## GIVEN RECORDS
****************************************
(* ===== verification/Env.v ===== *)
(** What the file system and the system calls take from outside the sources: the
    constants and the [struct stat] of the C library's headers, and the addresses
    that the linker gives to the kernel's functions, static variables and string
    literals. *)
From S2P Require Import Prelude Machine KheapSpec.

(** The C library, with what POSIX says about it: the members of [struct stat] do
    not overlap, and the type macros tell regular files from directories. *)
Class LibC := {
  sizeof_stat : Z;
  off_st_ino : Z;
  off_st_mode : Z;
  off_st_nlink : Z;
  off_st_size : Z;
  off_st_blksize : Z;
  off_st_blocks : Z;
  width_st_mode : nat;
  width_st_nlink : nat;
  S_IFREG : Z;
  S_IFDIR : Z;
  S_ISREG : Z -> bool;
  S_ISDIR : Z -> bool;
  AT_FDCWD : Z;
  EBADF : Z;
  ENOENT : Z;
  ENOMEM : Z;
  EINVAL : Z;
  O_CREAT : Z;
  SEEK_SET : Z;
  SEEK_CUR : Z;
  SEEK_END : Z;
  MAP_ANON : Z;
  MAP_FIXED : Z;
  MAP_FAILED : Z;

  libc_stat_apart :
    seps [(off_st_ino, 8); (off_st_mode, Z.of_nat width_st_mode); (off_st_nlink, Z.of_nat width_st_nlink);
          (off_st_size, 8); (off_st_blksize, 8); (off_st_blocks, 8)];
  libc_stat_inside off w :
    (off, w) ∈ [(off_st_ino, 8); (off_st_mode, Z.of_nat width_st_mode); (off_st_nlink, Z.of_nat width_st_nlink);
                (off_st_size, 8); (off_st_blksize, 8); (off_st_blocks, 8)] -> 0 <= off /\ off + w <= sizeof_stat;
  libc_stat_size : 0 <= sizeof_stat < 2 ^ 16 /\ sizeof_stat mod 8 = 0;
  libc_types : S_ISREG S_IFREG = true /\ S_ISDIR S_IFREG = false /\ S_ISDIR S_IFDIR = true /\ S_ISREG S_IFDIR = false;
  libc_whence : SEEK_SET <> SEEK_CUR /\ SEEK_SET <> SEEK_END /\ SEEK_CUR <> SEEK_END
}.

(** The structure and the file types of [lib/stat.h], with the error numbers and
    flags that are usual on this machine: one C library for which the laws hold. *)
#[refine] Definition stat_h : LibC := {|
  sizeof_stat := 112;
  off_st_ino := 8;
  off_st_mode := 16;
  off_st_nlink := 20;
  off_st_size := 40;
  off_st_blksize := 96;
  off_st_blocks := 104;
  width_st_mode := 4;
  width_st_nlink := 4;
  S_IFREG := 0x8000;
  S_IFDIR := 0x4000;
  S_ISREG mode := Z.land mode 0xf000 =? 0x8000;
  S_ISDIR mode := Z.land mode 0xf000 =? 0x4000;
  AT_FDCWD := -100;
  EBADF := 9;
  ENOENT := 2;
  ENOMEM := 12;
  EINVAL := 22;
  O_CREAT := 0x40;
  SEEK_SET := 0;
  SEEK_CUR := 1;
  SEEK_END := 2;
  MAP_ANON := 0x20;
  MAP_FIXED := 0x10;
  MAP_FAILED := 2 ^ 64 - 1
|}.
Proof.
  - simpl. repeat (split; [intros r Hr; repeat (apply elem_of_cons in Hr as [->|Hr]; [unfold apart; simpl; lia|]); by apply elem_of_nil in Hr|]). done.
  - intros off w Hr. repeat (apply elem_of_cons in Hr as [[= -> ->]|Hr]; [simpl; lia|]). by apply elem_of_nil in Hr.
  - done.
  - done.
  - done.
Defined.

(** The addresses of the linked kernel. *)
Record image := {
  sym_tmpfs : Z;
  sym_tmpfs_mount : Z;
  sym_tmpfs_create : Z;
  sym_tmpfs_read : Z;
  sym_tmpfs_write : Z;
  sym_ext2fs : Z;
  sym_ext2fs_mount : Z;
  sym_ext2fs_create : Z;
  sym_ext2fs_read : Z;
  sym_ext2fs_write : Z;
  sym_filesystems : Z;
  sym_basename : Z;
  lit_empty : Z;      (* "" *)
  lit_dot : Z;        (* ".", in fs/vfs.c *)
  lit_str_dot : Z;    (* ".", in lib/str.c *)
  lit_dotdot : Z;     (* ".." *)
  lit_slash : Z;      (* "/" *)
  lit_tmpfs : Z;      (* "tmpfs" *)
  lit_ext2fs : Z;     (* "ext2fs" *)
  lit_ustar : Z;      (* "ustar" *)
  lit_init : Z        (* "/usr/bin/init" *)
}.
(* ===== verification/Vfs.v ===== *)
(** The virtual file system of [fs/vfs.h] and [fs/vfs.c]: the tree of nodes, path
    lookup and the descriptors of a process.  The operations that call a file
    system are in [VfsOps].

    A [vfs_node_t] has its members at the offsets below; the C library's
    [struct stat] is in the middle of it. *)
From S2P Require Import Prelude Machine Lock Str Layout Interfaces KheapSpec Heap Vector Hashmap Lapic Sched Env.
Import Lock.Seq.

Abbreviation node_name := 0 (only parsing).
Abbreviation node_parent := 8 (only parsing).
Abbreviation node_children := 16 (only parsing).
Abbreviation node_fs := 24 (only parsing).
Abbreviation node_mountpoint := 56 (only parsing).
Abbreviation node_link := 64 (only parsing).
Abbreviation node_data := 72 (only parsing).
Abbreviation node_st := 80 (only parsing).
Definition node_offset `{LibC} : Z := node_st + sizeof_stat.
Definition node_lock `{LibC} : Z := node_offset + 8.
Definition sizeof_vfs_node `{LibC} : Z := node_lock + 16.

(** [vfs_fs_t] *)
Abbreviation fs_mount := 0 (only parsing).
Abbreviation fs_create := 8 (only parsing).
Abbreviation fs_read := 16 (only parsing).
Abbreviation fs_write := 24 (only parsing).
Abbreviation fs_inode_number := 32 (only parsing).

Abbreviation process_current_filde := 40 (only parsing).

Section vfs.
Context `{KH : KernelHeap} (heap_free : Z -> K unit) `{LC : LibC} (im : image).

(** [errno = e] *)
Definition set_errno (e : Z) : K unit :=
  thread ← get_current_thread;
  st 4 (thread + thread_errno) (u32 e).

(** [n + 1] on an [int]: the sum past [INT_MAX] is undefined. *)
Definition int_succ (n : Z) : K Z := if n =? 2 ^ 31 - 1 then fault else mret (n + 1).

(** One call of [reduce_node]; [inl] is its call of itself. *)
Definition reduce_step (node : Z) : K (Z + Z) :=
  mountpoint ← ld 8 (node + node_mountpoint);
  if negb (mountpoint =? NULL) then
    mountpoint ← ld 8 (node + node_mountpoint); mret (inl mountpoint)
  else
    link ← ld 8 (node + node_link);
    if negb (link =? NULL) then link ← ld 8 (node + node_link); mret (inl link)
    else mret (inr node).
Definition reduce_node (node : Z) : K Z := kloop reduce_step node.

Definition vfs_create_node (parent name fs : Z) (dir : bool) : K Z :=
  node ← heap_calloc sizeof_vfs_node;
  kassert (negb (node =? NULL)) ;;
  n ← strlen name;
  size ← int_succ n;
  copy ← heap_alloc (u64 size);
  st 8 (node + node_name) copy ;;
  copy ← ld 8 (node + node_name);
  kassert (negb (copy =? NULL)) ;;
  copy ← ld 8 (node + node_name);
  n ← strlen name;
  size ← int_succ n;
  memcpy copy name (u64 size) ;;
  st 8 (node + node_fs) fs ;;
  (if dir : bool then
     children ← heap_alloc sizeof_hashmap;
     st 8 (node + node_children) children ;;
     children ← ld 8 (node + node_children);
     hashmap_create children 256 ;; mret tt
   else mret tt) ;;
  parent ← (if parent =? NULL then gget g_root else mret parent);
  (if negb (parent =? NULL) then
     st 8 (node + node_parent) parent ;;
     children ← ld 8 (parent + node_children);
     ok ← hashmap_set children name node;
     kassert ok
   else mret tt) ;;
  mret node.

(** Both nodes are created under the name ["."]. *)
Definition create_dot (parent node : Z) : K unit :=
  fs ← ld 8 (node + node_fs);
  dot ← vfs_create_node node (lit_dot im) fs false;
  fs ← ld 8 (node + node_fs);
  dotdot ← vfs_create_node node (lit_dot im) fs false;
  st 8 (dot + node_link) node ;;
  st 8 (dotdot + node_link) parent ;;
  children ← ld 8 (node + node_children);
  hashmap_set children (lit_dot im) dot ;;
  children ← ld 8 (node + node_children);
  hashmap_set children (lit_dotdot im) dotdot ;;
  mret tt.

(** The leading slashes: [inr None] is a path of slashes only, [inr (Some i)] the
    index behind them. *)
Definition skip_slashes (path path_len index : Z) : K (Z + option Z) :=
  c ← ld 1 (path + index);
  if negb (c =? slash) then mret (inr (Some index))
  else if index =? u64 (path_len - 1) then mret (inr None)
  else mret (inl (u64 (index + 1))).

(** The path without leading slashes and without one trailing slash. *)
Definition path_copy (path path_len index : Z) : K Z :=
  c ← ld 1 (path + (path_len - 1));
  let amount := u64 (index + (if c =? slash then 1 else 0)) in
  if negb (amount =? 0) then
    new_path ← heap_alloc (u64 (path_len - amount + 1));
    memcpy new_path (path + index) (u64 (path_len - amount)) ;;
    st 1 (u64 (new_path + (path_len - amount))) 0 ;;
    mret new_path
  else strdup path.

(** One component of the path; the loop variables are [segment], [current_node]
    and [parent_node], and the result is the pair that [path_to_node] returns. *)
Definition walk (new_path : Z) (x : Z * Z * Z) : K ((Z * Z * Z) + (Z * Z)) :=
  let '(segment, current_node, parent_node) := x in
  if segment =? NULL then mret (inr (parent_node, current_node))
  else
    children ← ld 8 (current_node + node_children);
    current_node ← hashmap_get children segment;
    segment ← strtok NULL (lit_slash im);
    if negb (current_node =? NULL) then
      children ← ld 8 (current_node + node_children);
      mret (inl (segment, current_node, if negb (children =? NULL) then current_node else parent_node))
    else
      heap_free new_path ;;
      mret (inr (if negb (segment =? NULL) then (NULL, NULL) else (parent_node, NULL))).

Definition path_to_node (parent path : Z) : K (Z * Z) :=
  empty ← (if path =? NULL then mret true else n ← strlen path; mret (n =? 0));
  if empty : bool then mret (NULL, NULL)
  else
    n ← strlen path;
    let path_len := u64 n in
    parent_node ← (if parent =? NULL then gget g_root else mret parent);
    parent_node ← reduce_node parent_node;
    c ← ld 1 path;
    current_node ← (if c =? slash then root ← gget g_root; reduce_node root else mret parent_node);
    r ← kloop (skip_slashes path path_len) 0;
    match r with
    | None => mret (parent_node, current_node)
    | Some index =>
        new_path ← path_copy path path_len index;
        segment ← strtok new_path (lit_slash im);
        kloop (walk new_path) (segment, current_node, parent_node)
    end.

Definition get_node (parent path : Z) : K Z :=
  '(_, result) ← path_to_node parent path; mret result.

Definition path_to_parent (parent path : Z) : K Z :=
  '(parent, _) ← path_to_node parent path;
  if parent =? NULL then mret NULL else mret parent.

Definition fd_to_node (fd : Z) : K Z :=
  thread ← get_current_thread;
  process ← ld 8 (thread + thread_process);
  result ← (if fd =? AT_FDCWD then ld 8 (process + process_cwd)
            else fildes ← ld 8 (process + process_fildes); vector_get fildes (u64 fd));
  (if result =? NULL then set_errno EBADF else mret tt) ;;
  mret result.

Definition node_to_fd (node : Z) : K Z :=
  thread ← get_current_thread;
  process ← ld 8 (thread + thread_process);
  fildes ← ld 8 (process + process_fildes);
  result ← vector_get_index fildes node;
  (if result =? -1 then set_errno ENOENT else mret tt) ;;
  mret result.

(** The node is copied into the table of the process. *)
Definition vfs_open (parent path : Z) : K Z :=
  spinlock_acquire (LG g_vfs_lock) ;;
  thread ← get_current_thread;
  process ← ld 8 (thread + thread_process);
  '(_, node) ← path_to_node parent path;
  if node =? NULL then
    spinlock_release (LG g_vfs_lock) ;;
    set_errno ENOENT ;;
    mret NULL
  else
    fildes ← ld 8 (process + process_fildes);
    filde ← ld 4 (process + process_current_filde);
    node ← vector_replace fildes node (u64 (s32 filde));
    filde ← ld 4 (process + process_current_filde);
    filde ← int_succ (s32 filde);
    st 4 (process + process_current_filde) (u32 filde) ;;
    spinlock_release (LG g_vfs_lock) ;;
    mret node.

End vfs.
(* ===== verification/Tmpfs.v ===== *)
(** The file systems that can be mounted: the memory file system of [fs/tmpfs.c],
    and the stubs of [fs/ext2fs.c]. *)
From S2P Require Import Prelude Machine Lock Str Layout Interfaces Pmm KheapSpec Heap Vector Hashmap Lapic Sched Env Vfs.
Import Lock.Seq.

Section tmpfs.
Context `{KH : KernelHeap} `{LC : LibC} (im : image).

Definition tmpfs_funcs : Z := sym_tmpfs im.

Definition tmpfs_create (parent name mode : Z) : K Z :=
  let fs := tmpfs_funcs in
  node ← vfs_create_node parent name fs (S_ISDIR mode);
  (if S_ISREG mode then
     new_data ← heap_calloc FRAME_SIZE;
     kassert (negb (new_data =? NULL)) ;;
     st 8 (node + node_data) new_data
   else mret tt) ;;
  let stp := node + node_st in
  st 8 (stp + off_st_blksize) FRAME_SIZE ;;
  blksize ← ld 8 (stp + off_st_blksize);
  st 8 (stp + off_st_size) blksize ;;
  st 8 (stp + off_st_blocks) 1 ;;
  st width_st_mode (stp + off_st_mode) mode ;;
  st width_st_nlink (stp + off_st_nlink) 1 ;;
  fs ← ld 8 (node + node_fs);
  ino ← ld 8 (fs + fs_inode_number);
  st 8 (fs + fs_inode_number) (u64 (ino + 1)) ;;
  st 8 (stp + off_st_ino) ino ;;
  mret node.

(** The difference that bounds [count] is unsigned: it wraps for an [offset] behind
    the end of the file. *)
Definition tmpfs_read (node buff count offset : Z) : K Z :=
  size ← ld 8 (node + node_st + off_st_size);
  let max := u64 (size - offset) in
  let count := if max <? count then max else count in
  spinlock_acquire (LM (node + node_lock)) ;;
  data ← ld 8 (node + node_data);
  memcpy buff (u64 (data + offset)) count ;;
  spinlock_release (LM (node + node_lock)) ;;
  pos ← ld 4 (node + node_offset);
  st 4 (node + node_offset) (u32 (s32 pos + count)) ;;
  mret (s32 count).

(** The size of the file is only updated when blocks are added. *)
Definition tmpfs_write (node buff count offset : Z) : K Z :=
  let page := u64 (offset + count) / FRAME_SIZE in
  spinlock_acquire (LM (node + node_lock)) ;;
  blocks ← ld 8 (node + node_st + off_st_blocks);
  (if s64 blocks <=? s64 page then
     data ← ld 8 (node + node_data);
     new ← heap_realloc data (u64 ((page + 1) * FRAME_SIZE));
     kassert (negb (new =? NULL)) ;;
     st 8 (node + node_data) new ;;
     st 8 (node + node_st + off_st_blocks) (u64 (page + 1)) ;;
     st 8 (node + node_st + off_st_size) (u64 (offset + count))
   else mret tt) ;;
  data ← ld 8 (node + node_data);
  memcpy (u64 (data + offset)) buff count ;;
  spinlock_release (LM (node + node_lock)) ;;
  mret (s32 count).

Definition tmpfs_mount (node dev name : Z) : K Z :=
  let fs := tmpfs_funcs in
  ret ← tmpfs_create node name S_IFDIR;
  st 8 (node + node_fs) fs ;;
  mret ret.

(** [fs/ext2fs.c] *)
Definition ext2fs_funcs : Z := sym_ext2fs im.
Definition ext2fs_mount (node dev name : Z) : K Z := mret NULL.
Definition ext2fs_create (parent name mode : Z) : K Z := mret NULL.
Definition ext2fs_read (node buff count offset : Z) : K Z := mret NULL.
Definition ext2fs_write (node buff count offset : Z) : K Z := mret NULL.
Definition ext2fs_init : K unit := mret tt.

End tmpfs.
****************************************
## ASSIGNED TASK
Up to and including the line with "(off_st_size, 8); (off_st_blksize, 8); (off_st_blocks, 8)] ->", output every line of the records above exactly, starting from the first; output nothing else.

## ANSWER
(* ===== verification/Env.v ===== *)
(** What the file system and the system calls take from outside the sources: the
    constants and the [struct stat] of the C library's headers, and the addresses
    that the linker gives to the kernel's functions, static variables and string
    literals. *)
From S2P Require Import Prelude Machine KheapSpec.

(** The C library, with what POSIX says about it: the members of [struct stat] do
    not overlap, and the type macros tell regular files from directories. *)
Class LibC := {
  sizeof_stat : Z;
  off_st_ino : Z;
  off_st_mode : Z;
  off_st_nlink : Z;
  off_st_size : Z;
  off_st_blksize : Z;
  off_st_blocks : Z;
  width_st_mode : nat;
  width_st_nlink : nat;
  S_IFREG : Z;
  S_IFDIR : Z;
  S_ISREG : Z -> bool;
  S_ISDIR : Z -> bool;
  AT_FDCWD : Z;
  EBADF : Z;
  ENOENT : Z;
  ENOMEM : Z;
  EINVAL : Z;
  O_CREAT : Z;
  SEEK_SET : Z;
  SEEK_CUR : Z;
  SEEK_END : Z;
  MAP_ANON : Z;
  MAP_FIXED : Z;
  MAP_FAILED : Z;

  libc_stat_apart :
    seps [(off_st_ino, 8); (off_st_mode, Z.of_nat width_st_mode); (off_st_nlink, Z.of_nat width_st_nlink);
          (off_st_size, 8); (off_st_blksize, 8); (off_st_blocks, 8)];
  libc_stat_inside off w :
    (off, w) ∈ [(off_st_ino, 8); (off_st_mode, Z.of_nat width_st_mode); (off_st_nlink, Z.of_nat width_st_nlink);
                (off_st_size, 8); (off_st_blksize, 8); (off_st_blocks, 8)] -> 0 <= off /\ off + w <= sizeof_stat;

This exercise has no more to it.